All lines from the first one in the listing below to the one holding "auth_call s (login", inclusive, are to be copied exactly.

______

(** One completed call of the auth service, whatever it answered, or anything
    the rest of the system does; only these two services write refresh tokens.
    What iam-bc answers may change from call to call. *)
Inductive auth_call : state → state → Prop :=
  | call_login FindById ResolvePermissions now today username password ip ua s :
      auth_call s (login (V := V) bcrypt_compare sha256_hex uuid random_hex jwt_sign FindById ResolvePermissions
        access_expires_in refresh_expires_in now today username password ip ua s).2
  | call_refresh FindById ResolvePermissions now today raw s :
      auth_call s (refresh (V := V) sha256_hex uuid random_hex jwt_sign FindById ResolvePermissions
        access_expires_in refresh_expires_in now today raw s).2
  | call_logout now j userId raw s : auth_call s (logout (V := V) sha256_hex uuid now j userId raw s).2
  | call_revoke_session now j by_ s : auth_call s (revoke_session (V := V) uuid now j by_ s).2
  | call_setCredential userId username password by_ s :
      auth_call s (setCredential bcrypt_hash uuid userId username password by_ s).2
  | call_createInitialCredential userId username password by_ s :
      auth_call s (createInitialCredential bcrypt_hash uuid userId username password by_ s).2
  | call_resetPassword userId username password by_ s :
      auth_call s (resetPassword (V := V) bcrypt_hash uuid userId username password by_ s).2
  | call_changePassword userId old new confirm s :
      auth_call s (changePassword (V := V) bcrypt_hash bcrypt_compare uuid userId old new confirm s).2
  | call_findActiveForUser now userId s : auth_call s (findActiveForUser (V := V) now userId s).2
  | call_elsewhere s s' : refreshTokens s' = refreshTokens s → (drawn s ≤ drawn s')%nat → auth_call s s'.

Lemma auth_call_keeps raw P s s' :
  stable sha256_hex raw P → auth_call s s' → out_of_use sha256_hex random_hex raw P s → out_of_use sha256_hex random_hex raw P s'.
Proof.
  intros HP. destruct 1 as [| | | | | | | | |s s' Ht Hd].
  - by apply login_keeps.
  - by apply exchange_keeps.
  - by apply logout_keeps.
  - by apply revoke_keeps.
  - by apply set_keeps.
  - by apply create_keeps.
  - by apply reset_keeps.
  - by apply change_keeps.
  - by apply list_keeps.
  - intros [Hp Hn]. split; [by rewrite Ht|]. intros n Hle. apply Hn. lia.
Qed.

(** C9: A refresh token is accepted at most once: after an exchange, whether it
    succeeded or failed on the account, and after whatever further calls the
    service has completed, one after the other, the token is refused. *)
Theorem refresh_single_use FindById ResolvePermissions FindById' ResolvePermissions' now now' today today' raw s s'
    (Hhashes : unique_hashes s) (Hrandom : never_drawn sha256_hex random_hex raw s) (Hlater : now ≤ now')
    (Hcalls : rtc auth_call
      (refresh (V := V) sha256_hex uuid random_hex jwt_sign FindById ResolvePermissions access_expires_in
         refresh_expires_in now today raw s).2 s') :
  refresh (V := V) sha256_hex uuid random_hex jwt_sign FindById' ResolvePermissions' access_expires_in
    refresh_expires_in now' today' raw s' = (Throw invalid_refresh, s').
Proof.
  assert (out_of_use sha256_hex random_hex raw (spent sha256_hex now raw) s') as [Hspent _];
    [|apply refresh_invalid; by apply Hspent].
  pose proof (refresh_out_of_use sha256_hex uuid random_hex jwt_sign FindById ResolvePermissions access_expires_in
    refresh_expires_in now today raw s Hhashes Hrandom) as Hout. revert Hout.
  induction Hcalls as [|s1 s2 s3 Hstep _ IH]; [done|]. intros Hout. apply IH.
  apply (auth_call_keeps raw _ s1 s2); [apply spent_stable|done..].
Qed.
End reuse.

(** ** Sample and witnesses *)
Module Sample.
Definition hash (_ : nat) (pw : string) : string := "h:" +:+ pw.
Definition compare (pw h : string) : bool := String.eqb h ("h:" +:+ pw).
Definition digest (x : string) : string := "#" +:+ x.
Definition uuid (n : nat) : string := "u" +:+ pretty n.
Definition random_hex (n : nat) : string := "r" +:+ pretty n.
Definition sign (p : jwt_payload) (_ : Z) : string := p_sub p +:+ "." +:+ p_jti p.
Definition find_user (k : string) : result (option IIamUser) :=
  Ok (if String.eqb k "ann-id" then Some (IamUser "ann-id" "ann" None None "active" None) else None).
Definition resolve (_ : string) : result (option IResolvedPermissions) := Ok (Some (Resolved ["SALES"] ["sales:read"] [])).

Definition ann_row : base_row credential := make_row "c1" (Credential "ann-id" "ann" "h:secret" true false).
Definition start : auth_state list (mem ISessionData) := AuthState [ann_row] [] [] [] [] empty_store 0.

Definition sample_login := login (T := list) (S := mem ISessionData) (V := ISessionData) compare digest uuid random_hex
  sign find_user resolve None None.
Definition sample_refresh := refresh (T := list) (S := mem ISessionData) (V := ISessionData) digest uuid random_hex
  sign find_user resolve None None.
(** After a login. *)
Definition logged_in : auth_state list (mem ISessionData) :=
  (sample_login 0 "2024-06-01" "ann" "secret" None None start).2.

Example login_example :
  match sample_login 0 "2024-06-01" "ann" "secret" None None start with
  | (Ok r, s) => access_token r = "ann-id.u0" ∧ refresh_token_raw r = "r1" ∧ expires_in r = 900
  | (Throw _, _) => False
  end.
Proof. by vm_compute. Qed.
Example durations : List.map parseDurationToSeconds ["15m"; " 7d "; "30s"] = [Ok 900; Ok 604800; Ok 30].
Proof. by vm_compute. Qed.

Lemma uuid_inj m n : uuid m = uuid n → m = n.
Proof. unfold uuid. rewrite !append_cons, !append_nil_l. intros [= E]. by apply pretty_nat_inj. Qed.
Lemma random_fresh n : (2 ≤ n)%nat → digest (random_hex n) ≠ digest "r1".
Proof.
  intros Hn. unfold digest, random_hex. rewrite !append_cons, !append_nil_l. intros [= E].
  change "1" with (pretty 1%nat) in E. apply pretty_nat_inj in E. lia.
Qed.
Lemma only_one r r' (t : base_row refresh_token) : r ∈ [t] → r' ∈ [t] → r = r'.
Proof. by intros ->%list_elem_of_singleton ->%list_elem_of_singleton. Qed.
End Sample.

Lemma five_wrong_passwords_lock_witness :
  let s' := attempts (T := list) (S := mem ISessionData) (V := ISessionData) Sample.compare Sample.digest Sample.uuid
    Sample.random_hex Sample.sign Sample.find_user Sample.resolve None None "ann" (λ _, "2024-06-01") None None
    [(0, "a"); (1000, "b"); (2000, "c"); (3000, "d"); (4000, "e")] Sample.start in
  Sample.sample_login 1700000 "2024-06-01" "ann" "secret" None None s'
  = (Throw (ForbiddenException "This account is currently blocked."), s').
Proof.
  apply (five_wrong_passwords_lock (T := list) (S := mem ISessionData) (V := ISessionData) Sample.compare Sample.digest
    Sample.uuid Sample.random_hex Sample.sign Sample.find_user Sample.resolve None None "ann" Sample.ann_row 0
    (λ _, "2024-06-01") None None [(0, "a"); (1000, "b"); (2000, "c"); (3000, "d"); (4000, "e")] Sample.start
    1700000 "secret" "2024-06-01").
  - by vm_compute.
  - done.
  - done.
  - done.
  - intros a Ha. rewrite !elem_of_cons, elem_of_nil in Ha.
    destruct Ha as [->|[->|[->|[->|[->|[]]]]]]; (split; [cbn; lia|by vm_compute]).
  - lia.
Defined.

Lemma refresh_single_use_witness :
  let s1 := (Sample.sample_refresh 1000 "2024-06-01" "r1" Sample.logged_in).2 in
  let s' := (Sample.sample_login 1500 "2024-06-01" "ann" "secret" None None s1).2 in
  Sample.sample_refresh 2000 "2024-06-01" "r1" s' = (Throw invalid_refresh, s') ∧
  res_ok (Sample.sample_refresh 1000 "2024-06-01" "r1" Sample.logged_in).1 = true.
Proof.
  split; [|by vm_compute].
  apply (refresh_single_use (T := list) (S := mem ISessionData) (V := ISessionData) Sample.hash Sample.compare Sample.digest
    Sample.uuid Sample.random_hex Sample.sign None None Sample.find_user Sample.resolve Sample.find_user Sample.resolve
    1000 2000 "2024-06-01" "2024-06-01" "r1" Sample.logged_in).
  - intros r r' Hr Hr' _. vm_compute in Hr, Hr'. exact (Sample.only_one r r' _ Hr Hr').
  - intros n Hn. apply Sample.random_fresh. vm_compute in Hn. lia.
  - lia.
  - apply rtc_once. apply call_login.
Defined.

______

Answer space:
(** One completed call of the auth service, whatever it answered, or anything
    the rest of the system does; only these two services write refresh tokens.
    What iam-bc answers may change from call to call. *)
Inductive auth_call : state → state → Prop :=
  | call_login FindById ResolvePermissions now today username password ip ua s :
      auth_call s (login (V := V) bcrypt_compare sha256_hex uuid random_hex jwt_sign FindById ResolvePermissions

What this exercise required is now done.